• [The task]: Scan the records below. Copy every line in which the word "Hnonce" appears.

• [Available data]:
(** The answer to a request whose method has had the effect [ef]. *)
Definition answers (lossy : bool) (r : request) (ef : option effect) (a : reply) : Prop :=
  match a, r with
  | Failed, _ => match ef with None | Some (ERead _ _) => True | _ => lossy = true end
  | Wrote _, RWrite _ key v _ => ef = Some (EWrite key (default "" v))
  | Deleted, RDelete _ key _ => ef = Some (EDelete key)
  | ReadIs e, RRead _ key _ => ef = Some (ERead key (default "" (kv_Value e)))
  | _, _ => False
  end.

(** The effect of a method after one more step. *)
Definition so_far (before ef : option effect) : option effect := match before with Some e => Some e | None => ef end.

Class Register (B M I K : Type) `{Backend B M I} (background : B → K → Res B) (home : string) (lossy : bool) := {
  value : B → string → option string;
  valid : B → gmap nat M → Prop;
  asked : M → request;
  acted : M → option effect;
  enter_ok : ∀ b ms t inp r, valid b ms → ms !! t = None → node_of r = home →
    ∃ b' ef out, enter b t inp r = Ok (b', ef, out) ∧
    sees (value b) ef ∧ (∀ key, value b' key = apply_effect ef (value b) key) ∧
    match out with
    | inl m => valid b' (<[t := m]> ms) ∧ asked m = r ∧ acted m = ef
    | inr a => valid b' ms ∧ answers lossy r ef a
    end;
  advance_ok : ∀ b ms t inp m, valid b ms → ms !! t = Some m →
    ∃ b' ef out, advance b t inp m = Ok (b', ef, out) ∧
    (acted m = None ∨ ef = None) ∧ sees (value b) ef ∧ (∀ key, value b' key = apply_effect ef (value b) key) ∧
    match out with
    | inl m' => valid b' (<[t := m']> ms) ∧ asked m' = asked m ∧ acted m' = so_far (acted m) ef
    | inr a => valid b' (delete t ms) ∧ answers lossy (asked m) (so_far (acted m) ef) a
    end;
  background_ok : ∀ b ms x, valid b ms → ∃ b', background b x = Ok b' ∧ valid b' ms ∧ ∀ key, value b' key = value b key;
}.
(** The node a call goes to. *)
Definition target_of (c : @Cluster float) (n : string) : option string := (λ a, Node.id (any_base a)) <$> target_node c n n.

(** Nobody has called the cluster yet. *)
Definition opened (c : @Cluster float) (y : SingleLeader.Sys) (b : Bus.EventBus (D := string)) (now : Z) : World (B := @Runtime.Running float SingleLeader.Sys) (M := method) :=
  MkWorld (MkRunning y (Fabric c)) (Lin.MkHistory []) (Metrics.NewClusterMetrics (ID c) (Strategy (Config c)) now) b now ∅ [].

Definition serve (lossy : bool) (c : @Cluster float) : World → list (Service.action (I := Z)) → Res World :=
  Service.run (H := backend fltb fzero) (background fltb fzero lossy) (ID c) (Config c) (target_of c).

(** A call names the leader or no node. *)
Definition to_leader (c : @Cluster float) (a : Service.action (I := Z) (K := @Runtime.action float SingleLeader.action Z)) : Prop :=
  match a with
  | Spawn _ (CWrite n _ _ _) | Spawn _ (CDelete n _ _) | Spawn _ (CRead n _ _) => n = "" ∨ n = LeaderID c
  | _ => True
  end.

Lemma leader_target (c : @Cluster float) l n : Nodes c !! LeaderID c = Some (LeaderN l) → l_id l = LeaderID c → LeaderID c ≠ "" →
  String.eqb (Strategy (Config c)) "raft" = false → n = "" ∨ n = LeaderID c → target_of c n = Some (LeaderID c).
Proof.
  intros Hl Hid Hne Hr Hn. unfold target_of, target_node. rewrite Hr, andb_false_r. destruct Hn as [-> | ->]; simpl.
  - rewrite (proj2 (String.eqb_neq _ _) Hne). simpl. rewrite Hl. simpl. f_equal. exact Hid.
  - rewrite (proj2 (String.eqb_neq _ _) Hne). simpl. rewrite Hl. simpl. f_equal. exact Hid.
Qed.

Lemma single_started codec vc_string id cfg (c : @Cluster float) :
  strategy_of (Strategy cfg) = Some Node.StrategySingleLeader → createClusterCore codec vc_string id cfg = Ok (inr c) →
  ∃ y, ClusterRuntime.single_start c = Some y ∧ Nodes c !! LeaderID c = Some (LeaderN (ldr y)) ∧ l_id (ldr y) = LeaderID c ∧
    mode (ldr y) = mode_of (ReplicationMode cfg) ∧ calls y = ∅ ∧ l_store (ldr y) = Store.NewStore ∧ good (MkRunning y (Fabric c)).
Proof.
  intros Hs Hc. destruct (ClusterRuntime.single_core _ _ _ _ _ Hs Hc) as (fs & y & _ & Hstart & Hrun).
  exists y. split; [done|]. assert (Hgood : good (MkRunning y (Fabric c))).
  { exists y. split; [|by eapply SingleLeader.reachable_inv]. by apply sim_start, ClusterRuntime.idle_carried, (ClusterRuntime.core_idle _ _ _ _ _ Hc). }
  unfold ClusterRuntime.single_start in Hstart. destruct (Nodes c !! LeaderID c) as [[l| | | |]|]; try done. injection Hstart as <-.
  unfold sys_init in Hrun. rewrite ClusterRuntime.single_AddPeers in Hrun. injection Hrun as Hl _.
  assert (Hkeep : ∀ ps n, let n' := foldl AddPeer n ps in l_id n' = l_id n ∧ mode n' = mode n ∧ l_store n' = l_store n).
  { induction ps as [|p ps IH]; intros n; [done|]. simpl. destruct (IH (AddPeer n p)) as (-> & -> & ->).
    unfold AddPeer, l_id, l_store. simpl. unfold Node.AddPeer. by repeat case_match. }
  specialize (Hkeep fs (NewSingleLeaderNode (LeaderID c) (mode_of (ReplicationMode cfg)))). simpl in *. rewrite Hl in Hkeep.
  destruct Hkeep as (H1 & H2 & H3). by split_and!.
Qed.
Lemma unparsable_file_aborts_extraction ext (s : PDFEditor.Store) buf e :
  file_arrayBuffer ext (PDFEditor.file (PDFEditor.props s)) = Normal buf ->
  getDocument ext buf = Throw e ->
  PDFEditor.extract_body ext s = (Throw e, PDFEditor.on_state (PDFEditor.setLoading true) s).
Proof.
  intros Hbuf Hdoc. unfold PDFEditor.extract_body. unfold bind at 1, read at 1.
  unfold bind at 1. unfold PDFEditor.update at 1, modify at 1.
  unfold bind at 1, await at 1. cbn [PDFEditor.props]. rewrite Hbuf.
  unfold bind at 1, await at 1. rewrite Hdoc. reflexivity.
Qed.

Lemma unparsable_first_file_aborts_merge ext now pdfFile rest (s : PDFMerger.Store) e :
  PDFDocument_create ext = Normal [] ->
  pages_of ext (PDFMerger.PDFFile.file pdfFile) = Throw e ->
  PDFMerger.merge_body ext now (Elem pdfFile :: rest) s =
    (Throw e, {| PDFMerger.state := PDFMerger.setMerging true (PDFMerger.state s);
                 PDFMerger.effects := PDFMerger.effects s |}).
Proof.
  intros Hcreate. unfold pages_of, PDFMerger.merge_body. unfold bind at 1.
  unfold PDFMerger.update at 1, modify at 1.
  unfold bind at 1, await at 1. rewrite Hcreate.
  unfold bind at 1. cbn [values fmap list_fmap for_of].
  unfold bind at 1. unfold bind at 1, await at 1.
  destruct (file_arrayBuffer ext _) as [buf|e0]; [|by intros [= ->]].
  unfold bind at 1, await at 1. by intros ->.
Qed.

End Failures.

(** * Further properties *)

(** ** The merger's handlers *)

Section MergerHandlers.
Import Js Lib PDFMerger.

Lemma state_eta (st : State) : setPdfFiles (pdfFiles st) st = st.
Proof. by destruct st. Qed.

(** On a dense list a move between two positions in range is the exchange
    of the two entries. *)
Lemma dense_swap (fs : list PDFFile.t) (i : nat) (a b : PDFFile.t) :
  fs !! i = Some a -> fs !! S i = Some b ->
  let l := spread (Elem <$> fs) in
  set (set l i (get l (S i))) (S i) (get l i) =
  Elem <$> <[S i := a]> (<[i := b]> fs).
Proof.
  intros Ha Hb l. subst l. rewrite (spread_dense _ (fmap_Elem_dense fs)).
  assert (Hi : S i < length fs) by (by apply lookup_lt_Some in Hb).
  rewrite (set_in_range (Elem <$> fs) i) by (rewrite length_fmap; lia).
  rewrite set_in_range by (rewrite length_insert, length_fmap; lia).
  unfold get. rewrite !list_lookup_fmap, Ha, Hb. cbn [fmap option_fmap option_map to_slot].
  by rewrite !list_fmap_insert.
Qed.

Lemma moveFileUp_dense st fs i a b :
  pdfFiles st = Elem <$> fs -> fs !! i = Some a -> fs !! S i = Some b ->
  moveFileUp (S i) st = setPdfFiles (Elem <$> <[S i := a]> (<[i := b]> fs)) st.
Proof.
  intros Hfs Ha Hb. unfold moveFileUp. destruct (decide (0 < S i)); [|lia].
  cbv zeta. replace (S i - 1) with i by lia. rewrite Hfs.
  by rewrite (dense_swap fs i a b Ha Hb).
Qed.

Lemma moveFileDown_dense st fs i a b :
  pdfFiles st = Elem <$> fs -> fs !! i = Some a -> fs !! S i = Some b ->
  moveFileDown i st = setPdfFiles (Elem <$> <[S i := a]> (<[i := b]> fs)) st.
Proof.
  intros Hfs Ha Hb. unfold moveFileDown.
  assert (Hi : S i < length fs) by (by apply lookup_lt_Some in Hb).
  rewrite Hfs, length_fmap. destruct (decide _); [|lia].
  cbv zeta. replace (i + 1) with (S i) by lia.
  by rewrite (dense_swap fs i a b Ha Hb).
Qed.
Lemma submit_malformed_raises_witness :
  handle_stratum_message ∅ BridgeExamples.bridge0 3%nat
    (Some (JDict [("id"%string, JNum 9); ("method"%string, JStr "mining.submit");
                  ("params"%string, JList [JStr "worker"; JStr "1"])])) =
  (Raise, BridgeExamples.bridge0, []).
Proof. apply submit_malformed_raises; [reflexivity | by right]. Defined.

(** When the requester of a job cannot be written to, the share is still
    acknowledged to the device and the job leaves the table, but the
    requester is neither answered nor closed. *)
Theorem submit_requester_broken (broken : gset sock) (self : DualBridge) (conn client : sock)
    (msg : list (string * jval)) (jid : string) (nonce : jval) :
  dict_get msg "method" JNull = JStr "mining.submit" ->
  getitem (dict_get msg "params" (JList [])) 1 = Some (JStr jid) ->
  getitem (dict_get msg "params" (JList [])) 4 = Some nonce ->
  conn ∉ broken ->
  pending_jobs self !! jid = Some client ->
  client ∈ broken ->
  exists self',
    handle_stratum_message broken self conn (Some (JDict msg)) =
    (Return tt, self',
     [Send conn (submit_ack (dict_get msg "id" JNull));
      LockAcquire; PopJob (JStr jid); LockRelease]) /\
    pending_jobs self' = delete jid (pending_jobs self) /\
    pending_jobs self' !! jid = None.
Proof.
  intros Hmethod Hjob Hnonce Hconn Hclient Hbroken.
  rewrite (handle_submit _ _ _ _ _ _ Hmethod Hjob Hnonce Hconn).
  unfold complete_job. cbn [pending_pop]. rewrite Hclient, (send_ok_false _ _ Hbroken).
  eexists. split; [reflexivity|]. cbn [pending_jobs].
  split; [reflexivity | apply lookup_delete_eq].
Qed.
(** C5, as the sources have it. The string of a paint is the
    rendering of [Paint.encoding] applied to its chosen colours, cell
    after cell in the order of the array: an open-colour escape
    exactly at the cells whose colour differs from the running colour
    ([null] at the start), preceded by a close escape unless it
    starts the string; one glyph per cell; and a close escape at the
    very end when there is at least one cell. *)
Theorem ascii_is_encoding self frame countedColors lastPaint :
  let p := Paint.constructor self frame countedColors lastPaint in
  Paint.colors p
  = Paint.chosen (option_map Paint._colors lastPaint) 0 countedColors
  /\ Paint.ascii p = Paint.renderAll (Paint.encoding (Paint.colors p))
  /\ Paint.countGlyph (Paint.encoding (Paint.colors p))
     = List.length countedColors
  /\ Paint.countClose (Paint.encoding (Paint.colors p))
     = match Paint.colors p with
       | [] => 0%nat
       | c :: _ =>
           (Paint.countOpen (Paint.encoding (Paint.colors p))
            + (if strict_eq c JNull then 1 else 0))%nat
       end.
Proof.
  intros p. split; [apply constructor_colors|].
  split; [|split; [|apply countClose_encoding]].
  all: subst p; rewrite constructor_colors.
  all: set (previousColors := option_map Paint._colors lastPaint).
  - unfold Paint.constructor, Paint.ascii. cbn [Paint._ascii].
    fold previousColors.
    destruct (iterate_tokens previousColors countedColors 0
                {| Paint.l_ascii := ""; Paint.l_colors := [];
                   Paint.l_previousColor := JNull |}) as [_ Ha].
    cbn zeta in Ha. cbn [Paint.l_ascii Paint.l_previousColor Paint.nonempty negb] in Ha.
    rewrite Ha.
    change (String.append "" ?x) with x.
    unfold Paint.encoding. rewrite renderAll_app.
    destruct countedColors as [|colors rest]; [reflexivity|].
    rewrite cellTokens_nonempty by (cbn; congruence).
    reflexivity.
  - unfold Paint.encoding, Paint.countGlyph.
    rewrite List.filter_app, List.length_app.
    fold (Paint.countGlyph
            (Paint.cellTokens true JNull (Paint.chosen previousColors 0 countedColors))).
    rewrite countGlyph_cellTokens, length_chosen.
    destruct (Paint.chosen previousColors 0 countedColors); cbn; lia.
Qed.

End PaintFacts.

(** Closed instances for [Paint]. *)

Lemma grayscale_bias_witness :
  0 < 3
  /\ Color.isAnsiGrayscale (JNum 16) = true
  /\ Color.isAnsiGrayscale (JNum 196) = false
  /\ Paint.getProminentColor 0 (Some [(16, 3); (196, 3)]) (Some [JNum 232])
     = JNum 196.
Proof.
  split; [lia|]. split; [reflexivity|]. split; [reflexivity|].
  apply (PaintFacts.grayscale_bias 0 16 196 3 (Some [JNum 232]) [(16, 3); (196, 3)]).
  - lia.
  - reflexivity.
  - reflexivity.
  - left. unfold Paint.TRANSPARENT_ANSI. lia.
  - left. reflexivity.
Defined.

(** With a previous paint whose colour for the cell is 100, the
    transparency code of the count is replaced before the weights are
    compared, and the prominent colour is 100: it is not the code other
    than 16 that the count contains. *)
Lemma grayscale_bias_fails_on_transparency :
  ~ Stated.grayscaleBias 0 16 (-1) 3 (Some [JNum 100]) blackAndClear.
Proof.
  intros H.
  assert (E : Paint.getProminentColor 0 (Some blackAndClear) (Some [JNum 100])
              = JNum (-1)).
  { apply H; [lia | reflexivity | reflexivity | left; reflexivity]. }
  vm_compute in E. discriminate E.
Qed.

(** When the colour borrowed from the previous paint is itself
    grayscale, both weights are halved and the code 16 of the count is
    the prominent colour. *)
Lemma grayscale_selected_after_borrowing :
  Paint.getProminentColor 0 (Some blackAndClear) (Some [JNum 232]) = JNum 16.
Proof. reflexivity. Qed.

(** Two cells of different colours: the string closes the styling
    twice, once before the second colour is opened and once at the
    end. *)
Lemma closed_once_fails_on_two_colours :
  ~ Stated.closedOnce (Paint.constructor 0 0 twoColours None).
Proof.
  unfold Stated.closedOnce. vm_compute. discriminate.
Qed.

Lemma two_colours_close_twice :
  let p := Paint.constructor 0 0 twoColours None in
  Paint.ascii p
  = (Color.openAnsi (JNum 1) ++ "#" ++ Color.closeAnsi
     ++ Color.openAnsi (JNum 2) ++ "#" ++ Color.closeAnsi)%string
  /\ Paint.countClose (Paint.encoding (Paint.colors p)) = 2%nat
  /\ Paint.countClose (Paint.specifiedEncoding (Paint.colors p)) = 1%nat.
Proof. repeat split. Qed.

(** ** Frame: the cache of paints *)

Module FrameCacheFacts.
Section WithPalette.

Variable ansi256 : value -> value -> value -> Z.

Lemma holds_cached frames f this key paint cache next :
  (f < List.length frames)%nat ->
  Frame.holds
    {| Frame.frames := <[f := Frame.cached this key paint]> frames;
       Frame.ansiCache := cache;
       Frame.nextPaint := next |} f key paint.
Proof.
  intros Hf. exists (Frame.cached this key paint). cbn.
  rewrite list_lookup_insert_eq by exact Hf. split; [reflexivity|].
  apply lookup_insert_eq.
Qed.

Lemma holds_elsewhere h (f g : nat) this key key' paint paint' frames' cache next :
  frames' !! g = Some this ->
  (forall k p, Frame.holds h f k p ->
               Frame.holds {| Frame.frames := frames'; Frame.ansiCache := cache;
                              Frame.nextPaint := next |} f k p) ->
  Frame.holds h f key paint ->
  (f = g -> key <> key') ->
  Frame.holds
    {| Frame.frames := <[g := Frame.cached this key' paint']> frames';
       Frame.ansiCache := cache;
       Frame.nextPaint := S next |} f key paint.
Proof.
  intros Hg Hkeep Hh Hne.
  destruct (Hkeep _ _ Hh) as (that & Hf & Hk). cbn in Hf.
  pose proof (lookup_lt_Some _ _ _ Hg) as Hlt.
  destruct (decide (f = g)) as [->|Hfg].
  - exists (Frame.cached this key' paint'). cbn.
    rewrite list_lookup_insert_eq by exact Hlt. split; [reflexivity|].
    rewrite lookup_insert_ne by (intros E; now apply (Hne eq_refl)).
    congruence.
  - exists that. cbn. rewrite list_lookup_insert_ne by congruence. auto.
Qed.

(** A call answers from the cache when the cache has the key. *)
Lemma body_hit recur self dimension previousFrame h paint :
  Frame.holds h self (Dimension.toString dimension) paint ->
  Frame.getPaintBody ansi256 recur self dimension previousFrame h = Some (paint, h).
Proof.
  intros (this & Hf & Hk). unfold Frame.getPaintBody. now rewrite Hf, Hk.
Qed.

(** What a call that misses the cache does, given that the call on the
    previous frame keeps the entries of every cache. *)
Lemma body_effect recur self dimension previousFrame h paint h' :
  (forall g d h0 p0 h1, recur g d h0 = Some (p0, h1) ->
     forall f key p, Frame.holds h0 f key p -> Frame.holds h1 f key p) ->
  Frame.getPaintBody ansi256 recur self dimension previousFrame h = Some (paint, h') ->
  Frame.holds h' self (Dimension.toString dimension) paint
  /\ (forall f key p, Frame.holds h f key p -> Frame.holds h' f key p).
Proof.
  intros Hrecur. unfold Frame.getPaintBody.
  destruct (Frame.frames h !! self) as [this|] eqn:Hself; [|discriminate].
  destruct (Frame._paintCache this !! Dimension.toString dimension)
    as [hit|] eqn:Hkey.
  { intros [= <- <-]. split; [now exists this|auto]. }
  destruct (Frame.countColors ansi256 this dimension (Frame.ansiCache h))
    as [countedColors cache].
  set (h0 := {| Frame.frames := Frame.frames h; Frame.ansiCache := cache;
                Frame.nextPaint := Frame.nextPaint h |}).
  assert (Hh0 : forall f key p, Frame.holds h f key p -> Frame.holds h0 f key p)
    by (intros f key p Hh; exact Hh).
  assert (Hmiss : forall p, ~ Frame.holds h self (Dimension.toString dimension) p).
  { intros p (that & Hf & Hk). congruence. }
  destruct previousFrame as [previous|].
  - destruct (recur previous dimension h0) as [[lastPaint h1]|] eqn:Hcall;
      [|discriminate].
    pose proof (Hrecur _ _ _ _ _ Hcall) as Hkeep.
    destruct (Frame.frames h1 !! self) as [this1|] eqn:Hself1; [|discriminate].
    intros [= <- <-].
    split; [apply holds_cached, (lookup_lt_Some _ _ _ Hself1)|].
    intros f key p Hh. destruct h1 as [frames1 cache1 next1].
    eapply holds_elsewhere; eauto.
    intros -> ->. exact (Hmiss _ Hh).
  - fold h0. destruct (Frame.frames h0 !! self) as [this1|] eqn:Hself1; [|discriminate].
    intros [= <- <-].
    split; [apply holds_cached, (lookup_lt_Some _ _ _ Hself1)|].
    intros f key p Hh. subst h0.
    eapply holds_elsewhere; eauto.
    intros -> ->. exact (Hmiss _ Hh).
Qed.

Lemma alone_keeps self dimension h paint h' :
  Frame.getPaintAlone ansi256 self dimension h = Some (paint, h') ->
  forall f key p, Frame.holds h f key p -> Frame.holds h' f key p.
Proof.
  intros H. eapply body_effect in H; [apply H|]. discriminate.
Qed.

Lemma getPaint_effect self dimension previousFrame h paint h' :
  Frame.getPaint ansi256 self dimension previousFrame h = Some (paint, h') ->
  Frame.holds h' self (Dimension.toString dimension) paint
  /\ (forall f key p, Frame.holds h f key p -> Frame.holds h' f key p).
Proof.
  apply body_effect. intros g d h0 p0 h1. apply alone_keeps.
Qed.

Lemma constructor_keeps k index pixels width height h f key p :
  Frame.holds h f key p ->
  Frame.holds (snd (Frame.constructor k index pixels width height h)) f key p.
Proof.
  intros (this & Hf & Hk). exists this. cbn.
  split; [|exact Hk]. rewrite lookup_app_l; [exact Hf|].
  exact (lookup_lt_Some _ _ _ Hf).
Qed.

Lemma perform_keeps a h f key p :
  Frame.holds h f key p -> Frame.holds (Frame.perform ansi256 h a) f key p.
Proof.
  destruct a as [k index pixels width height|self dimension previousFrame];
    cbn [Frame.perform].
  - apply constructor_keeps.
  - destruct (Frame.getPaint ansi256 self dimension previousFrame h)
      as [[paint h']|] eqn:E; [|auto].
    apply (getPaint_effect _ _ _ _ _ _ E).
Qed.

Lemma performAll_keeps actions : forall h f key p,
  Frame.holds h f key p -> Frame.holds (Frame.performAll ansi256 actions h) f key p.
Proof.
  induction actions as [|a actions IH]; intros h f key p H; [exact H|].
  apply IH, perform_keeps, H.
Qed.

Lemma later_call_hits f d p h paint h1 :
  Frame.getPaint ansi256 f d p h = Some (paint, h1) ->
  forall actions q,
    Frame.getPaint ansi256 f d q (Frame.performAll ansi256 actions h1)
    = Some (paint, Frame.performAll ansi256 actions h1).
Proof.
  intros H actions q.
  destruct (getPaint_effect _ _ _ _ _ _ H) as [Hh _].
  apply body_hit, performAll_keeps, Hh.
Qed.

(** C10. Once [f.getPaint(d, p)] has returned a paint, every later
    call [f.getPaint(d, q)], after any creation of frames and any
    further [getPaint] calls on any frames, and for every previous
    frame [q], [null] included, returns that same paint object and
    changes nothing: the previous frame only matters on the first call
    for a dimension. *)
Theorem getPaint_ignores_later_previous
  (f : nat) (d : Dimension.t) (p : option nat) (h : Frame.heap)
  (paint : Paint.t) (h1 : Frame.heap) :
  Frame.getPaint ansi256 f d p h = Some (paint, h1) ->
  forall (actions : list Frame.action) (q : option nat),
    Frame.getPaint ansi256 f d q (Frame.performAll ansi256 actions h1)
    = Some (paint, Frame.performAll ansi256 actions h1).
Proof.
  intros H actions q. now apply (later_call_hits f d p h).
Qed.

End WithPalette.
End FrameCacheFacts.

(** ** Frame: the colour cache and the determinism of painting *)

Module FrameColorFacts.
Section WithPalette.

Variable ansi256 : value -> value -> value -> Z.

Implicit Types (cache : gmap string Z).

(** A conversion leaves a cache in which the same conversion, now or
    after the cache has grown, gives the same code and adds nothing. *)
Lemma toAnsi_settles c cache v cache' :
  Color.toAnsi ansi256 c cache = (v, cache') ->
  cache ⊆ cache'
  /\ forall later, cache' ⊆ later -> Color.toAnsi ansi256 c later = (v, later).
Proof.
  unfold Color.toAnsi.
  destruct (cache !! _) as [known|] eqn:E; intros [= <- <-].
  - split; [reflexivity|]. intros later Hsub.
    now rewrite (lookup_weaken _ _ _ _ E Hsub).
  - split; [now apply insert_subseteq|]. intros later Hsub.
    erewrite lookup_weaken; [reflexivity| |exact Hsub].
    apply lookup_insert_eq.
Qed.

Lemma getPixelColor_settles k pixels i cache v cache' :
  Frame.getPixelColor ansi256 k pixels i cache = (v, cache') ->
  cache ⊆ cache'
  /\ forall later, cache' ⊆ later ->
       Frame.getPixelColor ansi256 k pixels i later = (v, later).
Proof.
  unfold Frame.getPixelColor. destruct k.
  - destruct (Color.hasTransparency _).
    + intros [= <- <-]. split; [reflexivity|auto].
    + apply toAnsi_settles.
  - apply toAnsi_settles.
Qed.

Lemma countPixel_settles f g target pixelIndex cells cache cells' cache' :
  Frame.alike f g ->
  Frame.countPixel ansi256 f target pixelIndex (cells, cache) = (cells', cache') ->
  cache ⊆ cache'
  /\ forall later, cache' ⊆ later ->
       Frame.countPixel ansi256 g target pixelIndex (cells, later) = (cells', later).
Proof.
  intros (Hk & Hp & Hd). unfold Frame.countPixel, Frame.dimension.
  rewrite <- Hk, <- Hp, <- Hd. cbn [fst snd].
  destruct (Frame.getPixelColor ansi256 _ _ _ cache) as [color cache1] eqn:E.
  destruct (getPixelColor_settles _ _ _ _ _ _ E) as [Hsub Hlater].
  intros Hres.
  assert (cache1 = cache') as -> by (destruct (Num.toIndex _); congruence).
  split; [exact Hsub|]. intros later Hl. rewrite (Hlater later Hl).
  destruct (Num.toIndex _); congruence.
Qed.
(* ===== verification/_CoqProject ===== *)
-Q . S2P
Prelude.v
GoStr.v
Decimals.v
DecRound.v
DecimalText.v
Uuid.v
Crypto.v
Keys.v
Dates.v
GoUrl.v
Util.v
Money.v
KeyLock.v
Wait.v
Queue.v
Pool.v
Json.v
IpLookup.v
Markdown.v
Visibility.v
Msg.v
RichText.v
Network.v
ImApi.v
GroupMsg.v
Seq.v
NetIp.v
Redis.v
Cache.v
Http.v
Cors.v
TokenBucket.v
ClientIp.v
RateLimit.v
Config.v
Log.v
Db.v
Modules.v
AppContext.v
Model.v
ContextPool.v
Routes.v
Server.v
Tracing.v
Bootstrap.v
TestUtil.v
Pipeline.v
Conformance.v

• [Solved exercise]:
  intros Hmethod Hjob Hnonce Hconn Hclient Hbroken.
  rewrite (handle_submit _ _ _ _ _ _ Hmethod Hjob Hnonce Hconn).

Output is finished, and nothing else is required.